Problem Description
A hat’s word is a word in the dictionary that is the concatenation of exactly two other words in the dictionary.
You are to find all the hat’s words in a dictionary.
Input
Standard input consists of a number of lowercase words, one per line, in alphabetical order. There will be no more than 50,000 words.
Only one case.
Output
Your output should contain all the hat’s words, one per line, in alphabetical order.
Sample Input
a
ahat
hat
hatword
hziee
word
Sample Output
ahat
hatword
思路
給定很多單詞,問是否存在一個單詞是由給定的兩個單詞組成的。首先對給定的單詞建立一棵字典樹,給單詞末尾標記一下,然後暴力枚舉每個單詞的左半邊和右半邊。
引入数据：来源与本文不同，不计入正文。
(* ===== verification/ManagerSteps.v ===== *)
(** * The manager and its services at work (manager.go, network.go)

    The calls of a manager interleaved with the goroutines of its services.
    StartNodeToNode looks up its topic, registers a service and starts it;
    Shutdown marks the manager, takes copies of the registered services and
    topics, and leaves the closing to a goroutine of its own, for which it
    waits unless its context ends; submissions and subscriptions look up a
    topic and use it later. A service is the goroutines of Network.v, whose
    questions to the manager (TopicPeers, messageSubmissionConfig) the manager
    answers here, and which unregister it when it closes. *)

From stdpp Require Import relations.
From S2P Require Import Prelude Errors Types Clone Concrete Payload Peers Ledger Config Topic TopicFacts Examples Service Manager Flow Network NetworkFacts NetworkTheorems NetworkPeers.
#[local] Open Scope Z_scope.

(* ------------------------------------------------------------------ *)
(** ** The manager's calls *)

Section system.
Context {X : Type} `{Wire X}.
Context (V : Z).

(** Where a call stands. *)
Inductive call : Type :=
(* RegisterTopic *)
| KRegister (name : string) (cfg : TopicConfig X)
(* StartNodeToNode: before m.topic, before registerService, and its start,
   which is goroutine 0 of the service *)
| KStart (name : string) (cfg : NodeToNodeConfig)
| KRegisterService (name : string) (cfg : NodeToNodeConfig)
| KStarting (id : nat)
(* SubmitSigned and SubmitRemote: before m.topic, and with the topic *)
| KSubmit (name : string) (msg : option (DmqMessage X)) (source : MessageSource)
    (peer : option Peer)
| KSubmitTo (name : string) (msg : option (DmqMessage X)) (source : MessageSource)
    (peer : option Peer)
(* Subscribe *)
| KSubscribe (name : string)
| KSubscribeTo (name : string)
(* Shutdown: before the lock, and waiting for its goroutine *)
| KShutdown
| KWaiting (worker : nat)
(* the goroutine of Shutdown: the service being closed, by which of its
   goroutines, the services and topics left, and the errors so far *)
| KClosing (current : option (nat * nat)) (services : list nat) (topics : list string)
    (errs : list error)
| KClosed (err : option error)
| KReturned (err : option error).

Record system := mkSystem {
  sm_manager : Manager X;
  sm_services : list nstate;
  sm_calls : list call
}.

Inductive sys_outcome : Type :=
| SBlocked
| SPanic
| SNext (s : system).

Definition set_call (s : system) (k : nat) (c : call) : system :=
  mkSystem (sm_manager s) (sm_services s) (<[k := c]> (sm_calls s)).
Definition set_manager (s : system) (m : Manager X) : system :=
  mkSystem m (sm_services s) (sm_calls s).
Definition set_service (s : system) (id : nat) (st : nstate) : system :=
  mkSystem (sm_manager s) (<[id := st]> (sm_services s)) (sm_calls s).

(** StartNodeToNode up to the service: the guards on the topic. *)
Definition start_guards (rt : topicRuntime X) : option error :=
  let a := cf_Authentication (rt_cfg rt) in
  if cf_NetworkMagic (rt_cfg rt) =? 0 then Some (ErrVar ErrNetworkMagicRequired)
  else if negb (ac_Required a) && negb (ac_AllowUnauthenticated a)
  then Some (ErrVar ErrAuthenticationRequired)
  else None.

(** The critical section of Shutdown: the caller becomes [k], its goroutine
    the last call. *)
Definition shutdown_lock (s : system) (k : nat) : system :=
  let m := sm_manager s in
  if mg_closed m then set_call s k (KReturned None)
  else
    let worker := KClosing None (elements (mg_services m)) (map fst (map_to_list (mg_topics m))) [] in
    mkSystem (mkManager (mg_signer m) (mg_auth m) true (mg_topics m) (mg_services m) true)
      (sm_services s)
      (<[k := KWaiting (length (sm_calls s))]> (sm_calls s) ++ [worker]).

(** What the Close of goroutine [j] of a service returned. *)
Definition close_result (st : nstate) (j : nat) : option error :=
  r ← list_find (fun r => r.1 = j) (ns_returned st);
  r.2.2.

(** One step of the goroutine of Shutdown; a map is ranged over in any order,
    [pick] is the next. *)
Definition closing_step (s : system) (k : nat) (current : option (nat * nat))
  (services : list nat) (topics : list string) (errs : list error) (pick : nat) : sys_outcome :=
  match current with
  | Some (id, j) =>
      match sm_services s !! id with
      | Some st =>
          match ns_threads st !! j with
          | Some TDone =>
              SNext (set_call s k
                (KClosing None services topics (errs ++ option_list (close_result st j))))
          | _ => SBlocked
          end
      | None => SBlocked
      end
  | None =>
      match services !! pick with
      | Some id =>
          match sm_services s !! id with
          | Some st =>
              SNext (set_call (set_service s id (spawn st [TClose CLock])) k
                       (KClosing (Some (id, length (ns_threads st))) (delete pick services) topics errs))
          | None => SBlocked
          end
      | None =>
          match services, topics !! pick with
          | [], Some name =>
              match mg_topics (sm_manager s) !! name with
              | Some rt =>
                  match close rt with
                  | Some rt =>
                      SNext (set_call (set_manager s (put (sm_manager s) name rt)) k
                               (KClosing None [] (delete pick topics) errs))
                  | None => SPanic
                  end
              | None => SBlocked
              end
          | [], None =>
              if bool_decide (topics = [])
              then SNext (set_call s k (KClosed (errors_Join (map Some errs)))) else SBlocked
          | _, _ => SBlocked
          end
      end
  end.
如果兩邊都能找到說明這個單詞是可以由兩個單詞組合而成,還是挺簡單的一道題。
#include <iostream>
#include <cstdio>
#include <cstring>
#include <algorithm>
#include <cmath>
using namespace std;
const int maxn = 100005;
int trie[maxn][26];
char str[50005][40];
bool f[maxn];
int cnt = 0;
void insert_s(char *s)
{
int root = 0;
int n = strlen(s);
for(int i = 0;i < n;i++){
int k = s[i] - 'a';
if(!trie[root][k]){
trie[root][k] = ++cnt;
}
root = trie[root][k];
}
f[root] = true;
}
bool find_s(char *s,int x,int y)
{
int root = 0;
for(int i = x;i < y;i++){
int k = s[i] - 'a';
if(!trie[root][k]){
return false;
}
root = trie[root][k];
}
return f[root];
}
int main()
{
memset(trie,0,sizeof(trie));
memset(f,false,sizeof(f));
int n = 0;cnt = 0;
while(~scanf("%s",str[n])){
insert_s(str[n]);n++;
}
for(int i = 0;i < n;i++){
int len = strlen(str[i]);
int ans = 0;
for(int j = 1;j < len;j++){
bool a = find_s(str[i],0,j);
bool b = find_s(str[i],j,len);
if(a && b){
ans = 1;
break;
}
}
if(ans == 1) printf("%s\n",str[i]);
}
return 0;
}
願你走出半生,歸來仍是少年~